En effet, il y a des gens qui l’ont cru! Il faut dire que « tous les journaux », dit Flourens, c’était à commencer par le… Journal officiel. Dans son numéro daté du 23, on lit:

Après ce premier acte de violence [la libération de Flourens et des autres à Mazas] les émeutiers, en assez petit nombre, se sont portés sur la mairie du 20e arrondissement, dans le but d’y installer le quartier général de l’insurrection. Leur entreprise n’a pas obtenu un succès de longue durée. Néanmoins. elle s’est assez prolongée pour qu’ïls aient pu commettre les actes les plus blâmables. Les insurgés, en effet, au risque de livrer au supplice de la faim toute la population indigente de Belleville, se sont emparés de deux mille rations de pain. Ils ont en outre bu une barrique de vin réservée aux nécessiteux, et dévalisé un épicier du voisinage.

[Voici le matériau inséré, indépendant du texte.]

(** * nlpc-attendance: the handlers' store logic, embedded and verified

    The repository is a set of stateless HTTP handlers over a PostgreSQL
    store.  This development embeds the handlers that record attendance,
    compute a member's absences, issue and verify stream access codes and
    rotate the livestream password, together with the fragment of SQL
    semantics their statements rely on, and proves the properties the
    specification states about them.

    Part I holds the model, one module per source file.  Part II holds the
    theorems. *)

From Stdlib Require Import ZArith List String Ascii Bool Lia Arith Permutation.
From Stdlib Require Import SpecFloat.
Import ListNotations.

Local Open Scope string_scope.
Local Open Scope list_scope.

(* ================================================================== *)
(** * Part I: the model *)
(* ================================================================== *)

(** ** JavaScript string operations used by the handlers

    Strings are byte strings; every string the handlers inspect (dates,
    phone numbers, access codes) is ASCII. *)
Module Js.

(** [s.split(sep)[0]]: the part of [s] before the first [sep]. *)
Fixpoint split_head (sep : ascii) (s : string) : string :=
  match s with
  | EmptyString => EmptyString
  | String c s' =>
      if Ascii.eqb c sep then EmptyString else String c (split_head sep s')
  end.

(** The character class [[0-9]]; [\D] is its complement. *)
Definition is_digit (c : ascii) : bool :=
  let n := nat_of_ascii c in (48 <=? n)%nat && (n <=? 57)%nat.

(** [s.replace(/\D/g, '')], and PostgreSQL's
    [REGEXP_REPLACE(s, '[^0-9]', '', 'g')]. *)
Fixpoint strip_non_digits (s : string) : string :=
  match s with
  | EmptyString => EmptyString
  | String c s' =>
      if is_digit c then String c (strip_non_digits s') else strip_non_digits s'
  end.

(** [s.slice(-n)], and PostgreSQL's [RIGHT(s, n)] for a positive [n]: the
    last [n] characters, the whole string when it is shorter. *)
Definition slice_last (n : nat) (s : string) : string :=
  substring (String.length s - n) n s.

(** White space as [String.prototype.trim] sees it in ASCII. *)
Definition is_space (c : ascii) : bool :=
  let n := nat_of_ascii c in
  ((9 <=? n)%nat && (n <=? 13)%nat) || (n =? 32)%nat.

(** [!s.trim()]: the string is empty or white space only. *)
Fixpoint is_blank (s : string) : bool :=
  match s with
  | EmptyString => true
  | String c s' => is_space c && is_blank s'
  end.

Fixpoint trim_start (s : string) : string :=
  match s with
  | EmptyString => EmptyString
  | String c s' => if is_space c then trim_start s' else s
  end.

Fixpoint rev_string (s : string) (acc : string) : string :=
  match s with
  | EmptyString => acc
  | String c s' => rev_string s' (String c acc)
  end.

(** [s.trim()]. *)
Definition trim (s : string) : string :=
  rev_string (trim_start (rev_string (trim_start s) EmptyString)) EmptyString.

(** [c.toUpperCase()] on one ASCII character. *)
Definition upper_char (c : ascii) : ascii :=
  let n := nat_of_ascii c in
  if (97 <=? n)%nat && (n <=? 122)%nat then ascii_of_nat (n - 32) else c.

(** [s.toUpperCase()]. *)
Fixpoint toUpperCase (s : string) : string :=
  match s with
  | EmptyString => EmptyString
  | String c s' => String (upper_char c) (toUpperCase s')
  end.

(** [s.includes(c)] for a one-character needle. *)
Fixpoint mem_char (c : ascii) (s : string) : bool :=
  match s with
  | EmptyString => false
  | String d s' => Ascii.eqb c d || mem_char c s'
  end.

(** [s.charAt(i)] and [s[i]] for an index inside the string.  Outside it
    [charAt] gives the empty string and [s[i]] gives [undefined]; both are
    [None] here and the callers say what they do with it. *)
Definition char_at (s : string) (i : nat) : option ascii := String.get i s.

End Js.

(** ** The tables the handlers read and write

    A row keeps the columns some handler names in a statement.  Surrogate
    keys of type UUID are integers; a TIMESTAMP is a number of milliseconds;
    a DATE is its canonical ISO-8601 text [YYYY-MM-DD], the text the
    handlers send and the text [toISOString().split('T')[0]] gives back, so
    that equality and order of dates are equality and lexicographic order
    of the texts. *)
Module Schema.

Definition uuid := Z.
Definition timestamp := Z.
Definition pg_date := string.

(** [members]: [id TEXT PRIMARY KEY], [phone VARCHAR(50)] (nullable). *)
Record member_row := mkMember {
  m_id : string;
  m_first_name : string;
  m_last_name : string;
  m_phone : option string
}.

(** [attendance], with [UNIQUE(date, service_type, member_id)]. *)
Record attendance_row := mkAttendance {
  a_date : pg_date;
  a_service_type : string;
  a_member_id : string;
  a_present : bool;
  a_checked_in_at : timestamp
}.

(** [absentee_checkins]. *)
Record checkin_row := mkCheckin {
  k_id : uuid;
  k_name : string;
  k_phone : string;
  k_reason : string;
  k_prayer_request : option string;
  k_service_date : pg_date;
  k_livestream_sent : bool;
  k_livestream_sent_at : option timestamp;
  k_created_at : timestamp
}.

(** [vimeo_passwords]. *)
Record vimeo_row := mkVimeo {
  v_id : uuid;
  v_video_id : string;
  v_password : string;
  v_video_url : option string;
  v_active : bool;
  v_rotation_type : string;
  v_created_at : timestamp
}.

(** [stream_access_codes], with [code VARCHAR(8) UNIQUE NOT NULL] and
    [use_count INTEGER DEFAULT 0]. *)
Record code_row := mkCode {
  c_id : uuid;
  c_code : string;
  c_member_name : string;
  c_phone : string;
  c_absentee_checkin_id : uuid;
  c_expires_at : timestamp;
  c_first_used_at : option timestamp;
  c_last_used_at : option timestamp;
  c_use_count : Z;
  c_revoked : bool
}.

(** The largest value of an INTEGER column. *)
Definition int4_max : Z := 2147483647.

(** The shape [YYYY-MM-DD] of the text of a date. *)
Definition is_iso_date (s : string) : bool :=
  match list_ascii_of_string s with
  | [y1; y2; y3; y4; d1; m1; m2; d2; a1; a2] =>
      forallb Js.is_digit [y1; y2; y3; y4; m1; m2; a1; a2]
      && Ascii.eqb d1 "-" && Ascii.eqb d2 "-"
  | _ => false
  end.

End Schema.

(** ** [POST /attendance]: the attendance recorder (src/unnamed/part_001) *)
Module RecordAttendance.
Import Schema.

Definition table := list attendance_row.

(** Errors the server reports for the statements of this handler. *)
Inductive pg_error :=
| invalid_datetime_format       (* 22007: the text is no date *)
| string_data_right_truncation  (* 22001: service_type is VARCHAR(100) *)
| foreign_key_violation         (* 23503: member_id REFERENCES members(id) *)
| cardinality_violation         (* 21000: ON CONFLICT DO UPDATE command
                                   cannot affect row a second time *)
| server_failure.               (* any other error of the statement *)

Definition error_message (e : pg_error) : string :=
  match e with
  | invalid_datetime_format => "invalid input syntax for type date"
  | string_data_right_truncation => "value too long for type character varying(100)"
  | foreign_key_violation => "insert or update on table attendance violates foreign key constraint"
  | cardinality_violation => "ON CONFLICT DO UPDATE command cannot affect row a second time"
  | server_failure => "server error"
  end.

(** The four statements of the [try] block, in program order. *)
Inductive statement := BEGIN | DELETE | INSERT | COMMIT.

(** A pooled client.  [committed] is the attendance table as every other
    session reads it; [open_txn] is this session's uncommitted copy while a
    transaction block is open.  [visible_log] records, newest first, what
    other sessions could read after each statement the client ran. *)
Record client := mkClient {
  committed : table;
  open_txn : option table;
  visible_log : list table
}.

Definition idle (c : client) : Prop := open_txn c = None.

(** The table the session's own statements read. *)
Definition current (c : client) : table :=
  match open_txn c with
  | Some t => t
  | None => committed c
  end.

(** A write goes to the open transaction, or straight to the committed
    table when no block is open (autocommit). *)
Definition write (t : table) (c : client) : client :=
  match open_txn c with
  | Some _ => mkClient (committed c) (Some t) (visible_log c)
  | None => mkClient t None (visible_log c)
  end.

Definition observe (c : client) : client :=
  mkClient (committed c) (open_txn c) (committed c :: visible_log c).

(** Statements run in a state-and-error monad over the client. *)
Definition M (A : Type) : Type := client -> (pg_error + A) * client.

Definition ret {A} (a : A) : M A := fun c => (inr a, c).

Definition bind {A B} (m : M A) (k : A -> M B) : M B :=
  fun c =>
    match m c with
    | (inr a, c') => k a c'
    | (inl e, c') => (inl e, c')
    end.

Notation "x <- m ;; k" := (bind m (fun x => k))
  (at level 61, m at next level, right associativity).

Definition same_service (d : pg_date) (st : string) (r : attendance_row) : bool :=
  String.eqb (a_date r) d && String.eqb (a_service_type r) st.

Definition same_key (d : pg_date) (st m : string) (r : attendance_row) : bool :=
  same_service d st r && String.eqb (a_member_id r) m.

(** The key [(d, st, m)] is one of [touched]. *)
Definition key_in (d : pg_date) (st m : string)
    (touched : list (pg_date * string * string)) : bool :=
  existsb (fun k => let '(d', st', m') := k in
             String.eqb d' d && String.eqb st' st && String.eqb m' m) touched.

(** The row the INSERT proposes for a member. *)
Definition present_row (now : timestamp) (d : pg_date) (st m : string)
    : attendance_row :=
  mkAttendance d st m true now.

(** The rows of one service occurrence. *)
Definition rows_for (d : pg_date) (st : string) (t : table) : table :=
  filter (same_service d st) t.

(** The rows of every other service occurrence. *)
Definition rows_outside (d : pg_date) (st : string) (t : table) : table :=
  filter (fun r => negb (same_service d st r)) t.

Section Handler.

(** PostgreSQL's conversion of a text parameter to DATE: [None] when the
    text is no date, otherwise the canonical text of the date. *)
Variable date_in : string -> option pg_date.
(** The statements that fail for a reason the model does not derive from
    the data (lock timeout, serialization failure, ...). *)
Variable fails : statement -> bool.
(** The ids of the [members] table, which this handler never writes. *)
Variable members : list string.
(** [CURRENT_TIMESTAMP] of the transaction. *)
Variable now : timestamp.

(** Runs after every statement: the statement is over and other sessions
    read [committed]. *)
Definition guarded {A} (s : statement) (m : M A) : M A :=
  fun c =>
    if fails s then (inl server_failure, observe c)
    else let '(r, c') := m c in (r, observe c').

(** [BEGIN]: opens a block on a copy of the committed table. *)
Definition query_begin : M unit :=
  guarded BEGIN (fun c =>
    match open_txn c with
    | Some _ => (inr tt, c)
    | None => (inr tt, mkClient (committed c) (Some (committed c)) (visible_log c))
    end).

(** [DELETE FROM attendance WHERE date = $1 AND service_type = $2];
    the result is [rowCount]. *)
Definition query_delete (date_text st : string) : M nat :=
  guarded DELETE (fun c =>
    match date_in date_text with
    | None => (inl invalid_datetime_format, c)
    | Some d =>
        (inr (List.length (rows_for d st (current c))),
         write (rows_outside d st (current c)) c)
    end).

(** One proposed row of
    [INSERT ... ON CONFLICT (date, service_type, member_id)
     DO UPDATE SET present = TRUE, checked_in_at = CURRENT_TIMESTAMP]:
    a row with the same key that the table holds is updated, otherwise the
    proposed row is appended. *)
Definition upsert_one (d : pg_date) (st m : string) (t : table) : table :=
  if existsb (same_key d st m) t
  then map (fun r =>
              if same_key d st m r
              then mkAttendance (a_date r) (a_service_type r) (a_member_id r) true now
              else r) t
  else t ++ [present_row now d st m].

(** The proposed rows in order.  [touched] holds the keys this statement
    has inserted or updated already: a second proposal for one of them is
    the cardinality violation. *)
Fixpoint upsert_rows (proposed : list (pg_date * string * string))
    (touched : list (pg_date * string * string)) (t : table) : pg_error + table :=
  match proposed with
  | [] => inr t
  | (d, st, m) :: rest =>
      if (100 <? String.length st)%nat then inl string_data_right_truncation
      else if key_in d st m touched then inl cardinality_violation
      else if negb (existsb (String.eqb m) members) then inl foreign_key_violation
      else upsert_rows rest ((d, st, m) :: touched) (upsert_one d st m t)
  end.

Je conclus par un dernier mot de Gustave Flourens — et je renvoie à l’article du 20 décembre.

Il aurait dû être inutile de dire ici que Flourens a dépensé beaucoup de son argent pour l’organisation de la garde nationale, qu’il n’a pas touché un seul sou des traitements auxquels il a eu droit sous la République, ni du traitement mensuel de trois cents francs comme membre de la commission des barricades, ni de celui de trois cents francs comme chef d’un bataillon de marche, ni de celui de trois cents francs comme maire-adjoint d’un des arrondissements de Paris. Et le voilà transformé en voleur de pain ! Monsieur Jules Ferry, quand donc nous rendrez-vous vos comptes?

*

Je reviens aux prisonniers prussiens et à leurs mines de galériens. Ceux que l’on voit sur l’image de couverture sont parus dans Le Monde illustré daté du 22 octobre 1870. Trois mois avant, donc. Ce ne sont sans doute pas ceux dont parle Louise Milliet dans sa lettre. Ni le dessinateur, ni les dames qui les entourent — pour une fois, il y a des femmes — n’ont l’air de leur trouver des mines de galériens…

Livres cités

Payen (Alix)C’est la nuit surtout que le combat devient furieux Une ambulancière de la Commune, Écrits rassemblés et présentés par Michèle Audin, Libertalia (2020).

Flourens (Gustave)Paris livré, Lacroix, Verboeckhoven et Cie, 1871.

Cet article a été préparé en juin 2020.